(** Printing does not keep all markers: the star of [star_range_specifier] is put on the bound as it was
    given, so that a marker that does not hold on Python 3.8.5 is printed as one that holds there; and a
    value with a single quote is printed as it is, which the parser rejects. *)
Theorem printed_marker_misread :
  returns_with (print_and_read star_marker) interner_new (fun x st =>
    bool_decide (x.1.2 = Some (bytes "python_full_version != '3.8.0.*'")) &&
    bool_decide (evaluate_in (nodes st) python_38_env (EnvExtras []) x.1.1 = Some false) &&
    match x.2 with
    | Some (Ok tree) => bool_decide (evaluate_in (nodes st) python_38_env (EnvExtras []) tree = Some true)
    | _ => false
    end) = true /\
  returns_with (print_and_read (tree_expression (ExprString MvOsName MEqual (bytes "a'b")))) interner_new (fun x st =>
    bool_decide (x.1.2 = Some (bytes "os_name == 'a'b'")) && match x.2 with Some (Err _) => true | _ => false end) = true.
Proof. split; vm_compute; reflexivity. Qed.

(** ** The extra of a marker *)

(** C13: If [top_level_extra_name] returns an extra for a marker with a plain cover that does not hold
    everywhere, then the marker holds only where the extra is requested; a marker that is a decision on
    an extra must be [extra == '...'] itself. *)
Theorem top_level_extra_implied {RV : RangeOps Version} {RS : RangeOps (list Z)}
    {LV : RangeLaws version_cmp_slow} {LS : RangeLaws string_cmp} (st st' : Interner) (marker : NodeId) (cover : Cover) (extra : list Z) s :
  interner_ok st -> node_valid (nodes st) marker -> isop marker (st, tt) = Some (cover, (st', tt)) ->
  cover_plain (nodes st') cover = true ->
  (forall name high low, kind (nodes st) marker = Some (KindExtra name high low) -> node_is_true high = true -> node_is_false low = true) ->
  (exists tau, environment tau /\ eval (nodes st) tau marker = false) ->
  top_level_extra_name marker (st, tt) = Some (Some extra, s) ->
  forall sigma, environment sigma -> eval (nodes st) sigma marker = true -> bool_at sigma (VarExtra extra) = true.
Proof. intros Hst Hm Hc Hp. exact (top_level_extra_holds st st' marker cover Hst Hm Hc Hp extra s). Qed.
----------
▸ TASK TO COMPLETE
Please copy, without any change, the lines of the material from the first through the one containing "given, so that". Write nothing else.

▸ TASK ANSWER
(** Printing does not keep all markers: the star of [star_range_specifier] is put on the bound as it was
    given, so that a marker that does not hold on Python 3.8.5 is printed as one that holds there; and a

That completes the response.